### TASK BRIEF
Wherever the listing has a line with the string "unfold", copy that line out.

### SOURCE INFORMATION
▬▬▬▬▬▬
Lemma file_all txs : Forall fileable txs → ∃ s,
  for_each buckets_insert txs (PriorityBuckets_new default_ordering_config) = (Ok tt, s) ∧ filed txs s.
Proof.
  intros Htxs. set (s0 := PriorityBuckets_new default_ordering_config).
  assert (H0' : filed [] s0).
  { split; [done|done|]. intros i b0 Hi. exists b0. split; [done|]. split; [done|]. split; [done|].
    destruct i as [|[|[|[|[|i]]]]]; try done; injection Hi as <-; (split; [done|constructor]). }
  assert (Hrun : ∀ k done s, Forall fileable done → Forall fileable k → filed done s →
    ∃ s', for_each buckets_insert k s = (Ok tt, s') ∧ filed (done ++ k) s').
  { induction k as [|t k IH]; intros d s Hd Hk Hs; [exists s; by rewrite app_nil_r|]. apply Forall_cons in Hk as [Ht Hk].
    destruct (insert_filed d t s Hd Ht Hs) as (s1 & E1 & Hs1). cbn [for_each].
    destruct (IH (d ++ [t]) s1) as (s2 & E2 & Hs2); [by apply Forall_app; split; [|constructor]|done|done|].
    exists s2. rewrite (method_bind_run _ _ _ _ _ E1). split; [done|]. by rewrite <- (assoc_L (++)) in Hs2. }
  destruct (Hrun txs [] s0) as (s & E & Hs); [constructor|done|done|]. by exists s.
Qed.

Lemma filed_buckets txs txs' s s' : filed txs s → filed txs' s' → txs ≡ₚ txs' → NoDup (pt_hash <$> txs) →
  bucket_txs <$> buckets s = bucket_txs <$> buckets s'.
Proof.
  intros [_ Hl Hb] [_ Hl' Hb'] Hp Hnd. apply list_eq. intros i. rewrite !list_lookup_fmap.
  destruct (fresh_buckets !! i) as [b0|] eqn:Ei.
  - destruct (Hb i b0 Ei) as (b & -> & _ & _ & Hpb & Hsb), (Hb' i b0 Ei) as (b' & -> & _ & _ & Hpb' & Hsb'). cbn. f_equal.
    eapply sorted_unique_on; [|exact Hsb|exact Hsb'|]; [by rewrite Hpb, Hpb', Hp|].
    intros x y Hx Hy H1 H2. rewrite Hpb in Hx, Hy. apply list_elem_of_filter in Hx as [_ Hx], Hy as [_ Hy].
    pose proof (rank_leb_hash x y H1 H2) as Eh. apply list_elem_of_lookup in Hx as [j Hx], Hy as [k Hy].
    assert (j = k) as ->.
    { apply (NoDup_lookup _ _ _ (pt_hash x) Hnd); rewrite list_lookup_fmap; [by rewrite Hx|by rewrite Hy; cbn; f_equal]. }
    congruence.
  - apply lookup_ge_None in Ei. rewrite !lookup_ge_None_2 by lia. done.
Qed.

Lemma new_numbered h rate arrival size fee : 0 ≤ rate → 0 ≤ arrival → numbered (PrioritizedTransaction_new h rate arrival size fee).
Proof.
  intros Hr Ha. apply f64_nonneg_num. cbn [PrioritizedTransaction_new pt_score].
  assert (E : ∃ m e, f64_of_Z 100 = S754_finite false m e) by (eexists _, _; vm_compute; reflexivity). destruct E as (m & e & ->).
  apply f64_add_nonneg; apply f64_mul_nonneg; by apply f64_of_Z_nonneg.
Qed.

(** ** Properties *)

(** Filing the same transactions, with the same recorded arrivals, in two orders gives
    the same buckets, and every limit the same list. *)
Theorem filing_order_irrelevant txs txs' (Hf : Forall fileable txs) (Hnd : NoDup (pt_hash <$> txs)) (Hp : txs ≡ₚ txs') :
  ∃ s s', for_each buckets_insert txs (PriorityBuckets_new default_ordering_config) = (Ok tt, s)
  ∧ for_each buckets_insert txs' (PriorityBuckets_new default_ordering_config) = (Ok tt, s')
  ∧ ∀ limit, get_ordered_transactions limit s = get_ordered_transactions limit s'.
Proof.
  destruct (file_all txs Hf) as (s & E & Hs). destruct (file_all txs') as (s' & E' & Hs'); [by rewrite <- Hp|].
  exists s, s'. split_and!; [done|done|]. intros limit. unfold get_ordered_transactions.
  rewrite !fmap_reverse. by rewrite (filed_buckets txs txs' s s' Hs Hs' Hp Hnd).
Qed.

(** In every bucket a transaction is followed by one of higher priority: the buckets are
    handed out from the highest fee range, each from its lowest priority. *)
Theorem buckets_lowest_first txs (Hf : Forall fileable txs) (Hnd : NoDup (pt_hash <$> txs)) :
  ∃ s, for_each buckets_insert txs (PriorityBuckets_new default_ordering_config) = (Ok tt, s)
  ∧ ∀ b, b ∈ buckets s → (∀ t, t ∈ bucket_txs b → t ∈ txs ∧ in_range (pt_fee_rate t) b = true)
    ∧ ∀ l1 x y l2, bucket_txs b = l1 ++ x :: y :: l2 → compare_deterministic y x = Lt.
Proof.
  destruct (file_all txs Hf) as (s & E & [_ Hlen Hb]). exists s. split; [done|]. intros b (i & Hi)%list_elem_of_lookup.
  assert (Hi' : is_Some (fresh_buckets !! i)) by (apply lookup_lt_is_Some_2; apply lookup_lt_Some in Hi; lia).
  destruct Hi' as [b0 Hb0]. destruct (Hb i b0 Hb0) as (b' & Hi' & Hl & Hu & Hp & Hs). rewrite Hi in Hi'. injection Hi' as <-.
  assert (Hmem : ∀ t, t ∈ bucket_txs b → t ∈ txs ∧ in_range (pt_fee_rate t) b = true).
  { intros t Ht. rewrite Hp in Ht. apply list_elem_of_filter in Ht as [Ht ?]. split; [done|]. unfold in_range in *. by rewrite Hl, Hu. }
  split; [done|]. intros l1 x y l2 El.
  assert (Hxy : rank_leb x y = true).
  { rewrite El in Hs. clear -Hs. induction l1 as [|z l1 IH]; cbn in Hs; apply StronglySorted_inv in Hs as [Hs Hx]; [|by apply IH].
    by apply Forall_cons in Hx as [? _]. }
  destruct (Hmem x) as [Hx _]; [rewrite El; set_solver|]. destruct (Hmem y) as [Hy _]; [rewrite El; set_solver|].
  rewrite Forall_forall in Hf. destruct (Hf x Hx) as [Hnx _], (Hf y Hy) as [Hny _].
  rewrite (rank_leb_compare x y) in Hxy by done. destruct (compare_deterministic y x) eqn:Ec; [|done|done]. exfalso.
  rewrite compare_rank in Ec by done. destruct (lex3 _ _); try done. apply bytes_compare_eq in Ec.
  assert (Hsub : NoDup (pt_hash <$> bucket_txs b)).
  { rewrite Hp. clear -Hnd. induction txs as [|t k IH]; [constructor|]. cbn in Hnd. apply NoDup_cons in Hnd as [Hn Hnd].
    rewrite filter_cons. destruct (decide _); [|by apply IH]. cbn. constructor; [|by apply IH].
    intros (t' & Et & [_ Ht']%list_elem_of_filter)%list_elem_of_fmap. apply Hn. rewrite Et. by apply list_elem_of_fmap_2. }
  rewrite El, fmap_app in Hsub. apply NoDup_app in Hsub as (_ & _ & Hsub). cbn in Hsub.
  apply NoDup_cons in Hsub as [Hsub _]. apply Hsub. rewrite Ec. left.
Qed.

(** The consistency check refuses every bucket with two transactions, whatever their
    order. *)
Theorem verify_rejects_any_pair s b (Hb : b ∈ buckets s) (Hlen : (2 ≤ length (bucket_txs b))%nat) :
  buckets_verify s ≠ Ok tt.
Proof.
  unfold buckets_verify. assert (Hin : ∃ i, (i, b) ∈ enumerate (buckets s)).
  { apply list_elem_of_lookup in Hb as [i Hi]. exists i. apply (list_elem_of_lookup_2 _ i). by rewrite enumerate_lookup, Hi. }
  destruct Hin as [i Hin]. revert Hin. generalize (enumerate (buckets s)). intros l Hin Hok.
  induction l as [|e l IH]; [by apply not_elem_of_nil in Hin|]. cbn [fold_outcome] in Hok.
  apply bind_ok in Hok as ([] & He & Hok). apply elem_of_cons in Hin as [<-|Hin]; [|by apply IH]. clear Hok.
  unfold check_bucket in He. apply bind_ok in He as ([] & _ & He). cbn [snd] in He.
  destruct (bucket_txs b) as [|x [|y k]]; [cbn in Hlen; lia|cbn in Hlen; lia|]. cbn [check_order] in He.
  apply bind_ok in He as (_ & _ & He). apply bind_ok in He as (u & He & _). by destruct (compare_deterministic x y).
Qed.

(** The score counts the local time of arrival: two nodes that saw the same two
    transactions of equal fee in opposite orders hand them out in opposite orders. *)
Theorem arrival_splits_nodes :
  let node t1 t2 := (for_each buckets_insert [PrioritizedTransaction_new [x01] 5 t1 100 500; PrioritizedTransaction_new [x02] 5 t2 100 500]
                      (PriorityBuckets_new default_ordering_config)).2 in
  pt_hash <$> get_ordered_transactions 2 (node 1000 2000) = [[x01]; [x02]]
  ∧ pt_hash <$> get_ordered_transactions 2 (node 2000 1000) = [[x02]; [x01]].
Proof. vm_compute. done. Qed.
(* ===== verification/Selection.v ===== *)
(** * Pool entries and what is selected from them

    klomang-node, [mempool/selection.rs] (the deterministic selector),
    [mempool/parallel_selection.rs] (parallel sets and the fee balancer), and of
    [mempool/pool.rs] the entries, snapshots, the canonical sort and the selection
    engine.  The clock and the encoding of hashes are arguments. *)

From Stdlib Require Import Init.Byte Floats.SpecFloat.
From stdpp Require Import gmap.
From S2P Require Import Prelude Crypto Transaction Pow NodePrelude Status Storage MemoryStore StorageProofs F64 PriorityBuckets.

Abbreviation key := (list byte).

(** ** Entries *)
Record PoolConfig := {
  max_pool_size : Z;
  max_orphan_size : Z;
  min_fee_rate : Z;
  dynamic_fee_bump_percent : Z;
  max_transactions_per_source : Z;
  rate_limit_window_secs : Z;
  orphan_ttl_secs : Z;
  rejected_ttl_secs : Z
}.
Definition default_pool_config : PoolConfig :=
  {| max_pool_size := 10000; max_orphan_size := 1000; min_fee_rate := 1; dynamic_fee_bump_percent := 150;
     max_transactions_per_source := 10; rate_limit_window_secs := 60; orphan_ttl_secs := 600; rejected_ttl_secs := 3600 |}.

Record PoolEntry := {
  pe_transaction : Transaction;
  pe_status : TransactionStatus;
  pe_arrival_time : Z;
  pe_size_bytes : Z;
  pe_total_fee : Z
}.
Definition PoolEntry_new (now : Z) (tx : Transaction) (total_fee size_bytes : Z) : PoolEntry :=
  {| pe_transaction := tx; pe_status := Pending; pe_arrival_time := now; pe_size_bytes := size_bytes; pe_total_fee := total_fee |}.
Definition rate_of (total_fee size_bytes : Z) : Z := if size_bytes =? 0 then 0 else total_fee / size_bytes.
Definition entry_fee_rate (e : PoolEntry) : Z := rate_of (pe_total_fee e) (pe_size_bytes e).
Definition entry_is_expired (now : Z) (config : PoolConfig) (e : PoolEntry) : bool :=
  let age := sat_sub now (pe_arrival_time e) in
  match pe_status e with
  | InOrphanPool => orphan_ttl_secs config <? age
  | Rejected => rejected_ttl_secs config <? age
  | _ => false
  end.
Record SelectedTransaction := { sel_transaction : Transaction; sel_total_fee : Z; sel_size_bytes : Z }.

(** ** The deterministic selector *)
Inductive SelectionCriteria :=
  | MaxCount (n : Z)
  | MaxBytes (b : Z)
  | MaxFees (f : Z)
  | Combined (max_count max_bytes max_fees : Z).
Inductive SelectionStrategy := HighestFee | AncestorSet | FIFO.

Definition parse_criteria (c : SelectionCriteria) : Z * Z * Z :=
  match c with
  | MaxCount n => (n, usize_max, u64_max)
  | MaxBytes b => (usize_max, b, u64_max)
  | MaxFees f => (usize_max, usize_max, f)
  | Combined c b f => (c, b, f)
  end.

(** The loop over the candidates, which both strategies share. *)
Record Selecting := { sl_selected : list SelectedTransaction; sl_bytes : Z; sl_fees : Z }.
Definition select_entry (e : PoolEntry) (st : Selecting) : Selecting :=
  {| sl_selected := sl_selected st ++ [{| sel_transaction := pe_transaction e; sel_total_fee := pe_total_fee e; sel_size_bytes := pe_size_bytes e |}];
     sl_bytes := wadd 64 (sl_bytes st) (pe_size_bytes e); sl_fees := wadd 64 (sl_fees st) (pe_total_fee e) |}.
Fixpoint select_loop (limits : Z * Z * Z) (entries : list PoolEntry) (st : Selecting) : Selecting :=
  let '(max_count, max_bytes, max_fees) := limits in
  match entries with
  | [] => st
  | e :: entries =>
      if max_count <=? Z.of_nat (length (sl_selected st)) then st
      else if max_bytes <? wadd 64 (sl_bytes st) (pe_size_bytes e) then st
      else if max_fees <? wadd 64 (sl_fees st) (pe_total_fee e) then st
      else select_loop limits entries (select_entry e st)
  end.
Definition nothing_selected : Selecting := {| sl_selected := []; sl_bytes := 0; sl_fees := 0 |}.

Section selector.
Context `{Bincode}.
(** [bincode::serialize(..).unwrap_or_default()] *)
Definition entry_hash (e : PoolEntry) : key := default [] (bincode_hash (id (pe_transaction e))).

(** The comparison of the heap, whose greatest element is popped first. *)
Definition heap_compare (a b : PoolEntry) : comparison :=
  match entry_fee_rate a ?= entry_fee_rate b with
  | Eq => match pe_arrival_time a ?= pe_arrival_time b with
          | Eq => bytes_compare (entry_hash a) (entry_hash b)
          | c => c
          end
  | c => c
  end.
Definition popped_before (a b : PoolEntry) : bool := match heap_compare a b with Lt => false | _ => true end.
Definition heap_pops (entries : list PoolEntry) : list PoolEntry := sort_by popped_before entries.

Definition fifo_compare (a b : PoolEntry) : comparison :=
  match pe_arrival_time a ?= pe_arrival_time b with
  | Eq => bytes_compare (entry_hash a) (entry_hash b)
  | c => c
  end.
Definition fifo_leb (a b : PoolEntry) : bool := match fifo_compare a b with Gt => false | _ => true end.

Definition select_by_fee (entries : list PoolEntry) (c : SelectionCriteria) : list SelectedTransaction :=
  sl_selected (select_loop (parse_criteria c) (heap_pops entries) nothing_selected).
Definition select_by_fifo (entries : list PoolEntry) (c : SelectionCriteria) : list SelectedTransaction :=
  sl_selected (select_loop (parse_criteria c) (sort_by fifo_leb entries) nothing_selected).
Definition select (strategy : SelectionStrategy) (entries : list PoolEntry) (c : SelectionCriteria) : list SelectedTransaction :=
  match strategy with
  | HighestFee => select_by_fee entries c
  | FIFO => select_by_fifo entries c
  | AncestorSet => select_by_fee entries c
  end.
End selector.

(** ** Parallel sets *)
Definition calculate_transaction_weight (tx : Transaction) : Z :=
  wadd 64 (wadd 64 100 (wmul 64 (Z.of_nat (length (inputs tx))) 50)) (wmul 64 (Z.of_nat (length (outputs tx))) 30).

(** A full set is closed before the next transaction is put into a new one. *)
Record Sets := { closed_sets : list (list Transaction); current_set : list Transaction; current_weight : Z }.
Definition push_transaction (max_weight : Z) (st : Sets) (tx : Transaction) : Sets :=
  let w := calculate_transaction_weight tx in
  let st := if (max_weight <? wadd 64 (current_weight st) w) && negb (bool_decide (current_set st = []))
            then {| closed_sets := closed_sets st ++ [current_set st]; current_set := []; current_weight := 0 |} else st in
  {| closed_sets := closed_sets st; current_set := current_set st ++ [tx]; current_weight := wadd 64 (current_weight st) w |}.
Definition close_sets (st : Sets) : list (list Transaction) :=
  closed_sets st ++ (if bool_decide (current_set st = []) then [] else [current_set st]).
Definition fill_sets (max_weight : Z) (sets : list (list Transaction)) (txs : list Transaction) : list (list Transaction) :=
  close_sets (foldl (push_transaction max_weight) {| closed_sets := sets; current_set := []; current_weight := 0 |} txs).
Definition build_simple_sets (txs : list Transaction) (max_weight : Z) : list (list Transaction) := fill_sets max_weight [] txs.

Section sets.
Context `{Bincode}.
Definition map_transaction (m : gmap key Transaction) (tx : Transaction) : outcome string (gmap key Transaction) :=
  h ← ok_or (bincode_hash (id tx)) "Serialization error: {}"; Ok (<[h := tx]> m).
(** [groups] are the groups of the conflict engine. *)
Definition build_parallel_sets (groups : list (list key)) (txs : list Transaction) (max_weight : Z) :
    outcome string (list (list Transaction)) :=
  if bool_decide (txs = []) then Ok []
  else if bool_decide (groups = []) then Ok (build_simple_sets txs max_weight)
  else
    tx_map ← fold_outcome map_transaction ∅ txs;
    Ok (foldl (λ sets group, fill_sets max_weight sets (omap (λ h, tx_map !! h) group)) [] groups).
End sets.

(** ** The fee balancer *)
Record FeeBalancer := { congestion_multiplier : f64; baseline_fee : Z }.
Definition FeeBalancer_new : FeeBalancer := {| congestion_multiplier := f64_of_Z 1; baseline_fee := 1 |}.
(** The block fees are simulated by the code. *)
Definition calculate_block_fee (i : Z) : Z := 10 + i * 5.
Definition get_recent_block_fees : list Z := calculate_block_fee <$> seqZ 0 10.
Definition update_baseline_fee (b : FeeBalancer) : FeeBalancer :=
  {| congestion_multiplier := congestion_multiplier b;
     baseline_fee := Z.max (zsum get_recent_block_fees / Z.of_nat (length get_recent_block_fees)) 1 |}.
Definition update_congestion (current_pool_size max_pool_size avg_transaction_age : Z) (b : FeeBalancer) : FeeBalancer :=
  let utilization := f64_div (f64_of_Z current_pool_size) (f64_of_Z max_pool_size) in
  let age_factor := f64_min (f64_div (f64_of_Z avg_transaction_age) (f64_of_Z 3600)) (f64_of_Z 1) in
  let level := f64_div (f64_add utilization age_factor) (f64_of_Z 2) in
  update_baseline_fee
    {| congestion_multiplier := f64_add (f64_of_Z 1) (f64_mul level (f64_of_Z 2)); baseline_fee := baseline_fee b |}.
Definition get_recommended_min_fee (b : FeeBalancer) : Z :=
  f64_trunc_u64 (f64_mul (f64_of_Z (baseline_fee b)) (congestion_multiplier b)).

(** ** Snapshots and the selection engine *)
Record MempoolSnapshot := { sn_block_height : Z; sn_transactions : list (key * Transaction) }.
Definition get_all_transactions (s : MempoolSnapshot) : list Transaction := (sn_transactions s).*2.

Definition estimate_serialized_size (tx : Transaction) : Z :=
  wadd 64 (wadd 64 (wmul 64 (Z.of_nat (length (inputs tx))) 100) (wmul 64 (Z.of_nat (length (outputs tx))) 50)) 200.
(** [(tx.max_fee_per_gas as u64) / size] *)
Definition calculate_fee_rate (tx : Transaction) : Z :=
  let size := estimate_serialized_size tx in
  if size =? 0 then 0 else wrap 64 (max_fee_per_gas tx) / size.
Definition get_dependency_rank (tx : Transaction) : Z := Z.of_nat (length (inputs tx)).
Definition canonical_compare (a b : Transaction) : comparison :=
  match calculate_fee_rate b ?= calculate_fee_rate a with
  | Eq => match get_dependency_rank a ?= get_dependency_rank b with
          | Eq => bytes_compare (as_bytes (id a)) (as_bytes (id b))
          | c => c
          end
  | c => c
  end.
Definition canonical_leb (a b : Transaction) : bool := match canonical_compare a b with Gt => false | _ => true end.
Definition apply_canonical_sort (txs : list Transaction) : list Transaction := sort_by canonical_leb txs.

Section engine.
Context {D : Type} {C : Type → Type} `{RocksDb D, LruCache C, Codec UtxoValue}.
Abbreviation selecting := (method (StorageCacheLayer D C) string).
▬▬▬▬▬▬
### SOLVED EXERCISE
  exists s, s'. split_and!; [done|done|]. intros limit. unfold get_ordered_transactions.
  { intros t Ht. rewrite Hp in Ht. apply list_elem_of_filter in Ht as [Ht ?]. split; [done|]. unfold in_range in *. by rewrite Hl, Hu. }
  unfold buckets_verify. assert (Hin : ∃ i, (i, b) ∈ enumerate (buckets s)).
  unfold check_bucket in He. apply bind_ok in He as ([] & _ & He). cbn [snd] in He.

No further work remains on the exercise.